About this task :: Lines to return, exactly: from the line with "evidence_ids : list UUID;" to the line with "summary_band : string;" in the entries below, both included.

Given entries ::
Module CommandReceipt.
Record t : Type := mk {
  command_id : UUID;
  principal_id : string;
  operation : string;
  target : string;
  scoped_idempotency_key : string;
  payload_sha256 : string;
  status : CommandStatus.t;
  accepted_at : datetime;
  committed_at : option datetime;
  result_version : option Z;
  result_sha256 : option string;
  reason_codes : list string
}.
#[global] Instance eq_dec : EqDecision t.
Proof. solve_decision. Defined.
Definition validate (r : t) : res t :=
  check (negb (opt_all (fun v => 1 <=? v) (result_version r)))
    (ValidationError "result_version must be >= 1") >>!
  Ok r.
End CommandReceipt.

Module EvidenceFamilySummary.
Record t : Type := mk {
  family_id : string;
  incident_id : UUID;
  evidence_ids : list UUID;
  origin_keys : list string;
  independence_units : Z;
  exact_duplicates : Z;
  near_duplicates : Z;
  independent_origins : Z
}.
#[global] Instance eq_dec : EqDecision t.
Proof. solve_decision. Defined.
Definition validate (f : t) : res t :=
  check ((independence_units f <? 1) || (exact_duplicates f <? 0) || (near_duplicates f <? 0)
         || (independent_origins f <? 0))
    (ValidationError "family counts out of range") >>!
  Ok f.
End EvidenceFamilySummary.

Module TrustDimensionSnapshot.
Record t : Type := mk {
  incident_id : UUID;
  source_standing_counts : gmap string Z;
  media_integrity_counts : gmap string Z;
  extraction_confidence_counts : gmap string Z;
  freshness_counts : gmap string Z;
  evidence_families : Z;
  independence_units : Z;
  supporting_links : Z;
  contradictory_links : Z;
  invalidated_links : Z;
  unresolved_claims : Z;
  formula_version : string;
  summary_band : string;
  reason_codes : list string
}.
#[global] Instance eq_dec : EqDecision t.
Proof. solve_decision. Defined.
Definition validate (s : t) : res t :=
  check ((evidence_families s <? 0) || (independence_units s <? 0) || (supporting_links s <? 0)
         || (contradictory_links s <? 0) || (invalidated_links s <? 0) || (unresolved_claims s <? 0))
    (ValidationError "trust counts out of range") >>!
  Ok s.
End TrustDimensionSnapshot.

Reply to the task ::
  evidence_ids : list UUID;
  origin_keys : list string;
  independence_units : Z;
  exact_duplicates : Z;
  near_duplicates : Z;
  independent_origins : Z
}.
#[global] Instance eq_dec : EqDecision t.
Proof. solve_decision. Defined.
Definition validate (f : t) : res t :=
  check ((independence_units f <? 1) || (exact_duplicates f <? 0) || (near_duplicates f <? 0)
         || (independent_origins f <? 0))
    (ValidationError "family counts out of range") >>!
  Ok f.
End EvidenceFamilySummary.

Module TrustDimensionSnapshot.
Record t : Type := mk {
  incident_id : UUID;
  source_standing_counts : gmap string Z;
  media_integrity_counts : gmap string Z;
  extraction_confidence_counts : gmap string Z;
  freshness_counts : gmap string Z;
  evidence_families : Z;
  independence_units : Z;
  supporting_links : Z;
  contradictory_links : Z;
  invalidated_links : Z;
  unresolved_claims : Z;
  formula_version : string;
  summary_band : string;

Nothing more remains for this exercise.